Low on-treatment levels of serum soluble CD8 (sCD8) predict better outcomes in advanced non-small cell lung cancer patients treated with atezolizumab

BACKGROUND: Immunotherapy has changed the paradigm of treating non-small cell lung cancer (NSCLC). But, selecting patients who will achieve long-term benefits from treatment remains unsatisfactory. Here, we investigated the possible use of the soluble form of CD8 antigen (sCD8) in predicting durable disease control after PD-1/PD-L1 blockade. CD8 is a marker of the cytotoxic T lymphocytes.
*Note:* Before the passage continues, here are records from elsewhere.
(** * Retrieval and fusion pipeline: a shallow embedding

    This development embeds the document retrieval pipeline of the
    repository (the unified document model of [utils/types.py], the
    external adapter of [tools/searching/search_yandex.py] and the tool
    entry point of [tools/searching/search_tools.py]) and states the
    properties of its specification over that embedding.

    Conventions.
    - A Python [str] is a list of Unicode code points, so that [len] and
      slicing count characters, as in Python.
    - A [dict] with string keys is a [gmap string _]; the keys are the
      ASCII literals of the source.
    - A Python [float] that is finite is a rational; scores are [Q].
    - A call that can raise returns a [result]; a [try]/[except] is a
      [match] on it.
    - What the source obtains from a library or from the network
      (hashing, case mapping, URL validation, HTML parsing, HTTP) is a
      field of the environment record [Env]. *)

From Stdlib Require Import ZArith QArith List String Ascii Lia.
From Stdlib Require Import Sorting.Sorted Sorting.Permutation.
From stdpp Require Import base list strings gmap pretty.

Local Open Scope Z_scope.

(** ** Python strings *)

Module Py.

(** A character is a code point; a string is a sequence of them. *)
Definition char : Set := N.
Definition str : Set := list N.

(** Decoding of the UTF-8 bytes of a literal of this file into code points.
    [pending] counts the continuation bytes still expected and [acc] holds
    the bits read so far. *)
Fixpoint utf8_go (pending : nat) (acc : N) (bs : list N) : str :=
  match bs with
  | [] => []
  | b :: bs' =>
      if (b <? 128)%N then b :: utf8_go 0 0%N bs'
      else if (b <? 192)%N then
        let acc' := (acc * 64 + (b - 128))%N in
        match pending with
        | O => utf8_go 0 0%N bs'
        | S O => acc' :: utf8_go 0 0%N bs'
        | S p => utf8_go p acc' bs'
        end
      else if (b <? 224)%N then utf8_go 1 (b - 192)%N bs'
      else if (b <? 240)%N then utf8_go 2 (b - 224)%N bs'
      else utf8_go 3 (b - 240)%N bs'
  end.

Definition lit (s : string) : str :=
  utf8_go 0 0%N (map N_of_ascii (list_ascii_of_string s)).

(** [str(n)] for an [int], as an f-string renders it. *)
Definition str_of_int (n : Z) : str := lit (pretty n).

(** [str.isspace] on one character: the code points CPython lists in
    [_PyUnicode_IsWhitespace]. *)
Definition isspace (c : char) : bool :=
  ((9 <=? c) && (c <=? 13) || (28 <=? c) && (c <=? 32)
   || (c =? 133) || (c =? 160) || (c =? 5760)
   || (8192 <=? c) && (c <=? 8202)
   || (c =? 8232) || (c =? 8233) || (c =? 8239) || (c =? 8287)
   || (c =? 12288))%N.

(** [s.lstrip()], [s.rstrip()] and [s.strip()]. *)
Fixpoint lstrip (s : str) : str :=
  match s with
  | [] => []
  | c :: s' => if isspace c then lstrip s' else s
  end.

Definition rstrip (s : str) : str := rev (lstrip (rev s)).

Definition strip (s : str) : str := rstrip (lstrip s).

(** Truth value of a [str] and of an optional [str] ([None] and the empty
    string are false). *)
Definition truthy (s : str) : bool :=
  match s with [] => false | _ :: _ => true end.

Definition truthy_opt (o : option str) : bool :=
  match o with None => false | Some s => truthy s end.

(** [x or y] on optional strings. *)
Definition or_else (o : option str) (y : str) : str :=
  match o with
  | Some (c :: s) => c :: s
  | _ => y
  end.

(** The slice [l[:n]]: the first [n] elements, or all but the last [-n]
    when [n] is negative. *)
Definition slice_to {A : Type} (n : Z) (l : list A) : list A :=
  if 0 <=? n then firstn (Z.to_nat n) l
  else firstn (length l - Z.to_nat (- n)) l.

(** [sep.join(parts)]. *)
Fixpoint join (sep : str) (parts : list str) : str :=
  match parts with
  | [] => []
  | [p] => p
  | p :: ps => p ++ sep ++ join sep ps
  end.

(** [needle in s]. *)
Fixpoint starts_with (needle s : str) : bool :=
  match needle, s with
  | [], _ => true
  | _ :: _, [] => false
  | a :: n', b :: s' => (a =? b)%N && starts_with n' s'
  end.

Fixpoint contains (needle s : str) : bool :=
  starts_with needle s ||
  match s with
  | [] => false
  | _ :: s' => contains needle s'
  end.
Its soluble form (sCD8) is secreted under activation of the immune system but also has immunosuppressive properties. The data about serum sCD8 in patients dosed with anti-PD-1/PD-L1 drugs are lacking. METHODS AND RESULTS: We included 42 NSCLC patients and collected samples at baseline and for the first 3 months of atezolizumab immunotherapy. The serum sCD8 concentrations were measured with the ELISA kit and correlated with treatment outcomes. Patients with durable (≥ 12 months) disease control presented lower serum sCD8 than those without long-term benefits. The sCD8 levels measured at the end of cycle 2 (sCD8.2) were the earliest time point that successfully differentiated patients (3.76 vs. 9.68 ng/mL, respectively, p < 0.001). Individuals with low sCD8.2 (≤ 4.09 ng/mL) presented longer progression-free survival (HR = 0.061, p < 0.001) and overall survival (HR = 0.104, p < 0.05) compared to individuals with high sCD8.2 (median values unreached vs. 4.4 months and 14.4 months for PFS and OS, respectively). CONCLUSIONS: Serum sCD8 could be an early biomarker of durable disease control after anti-PD-L1 treatment. Higher sCD8 in patients with worse outcomes could suggest the inhibitory effect of sCD8 on cytotoxic T-cells activation. SUPPLEMENTARY INFORMATION: The online version contains supplementary material available at 10.1007/s00262-023-03377-8.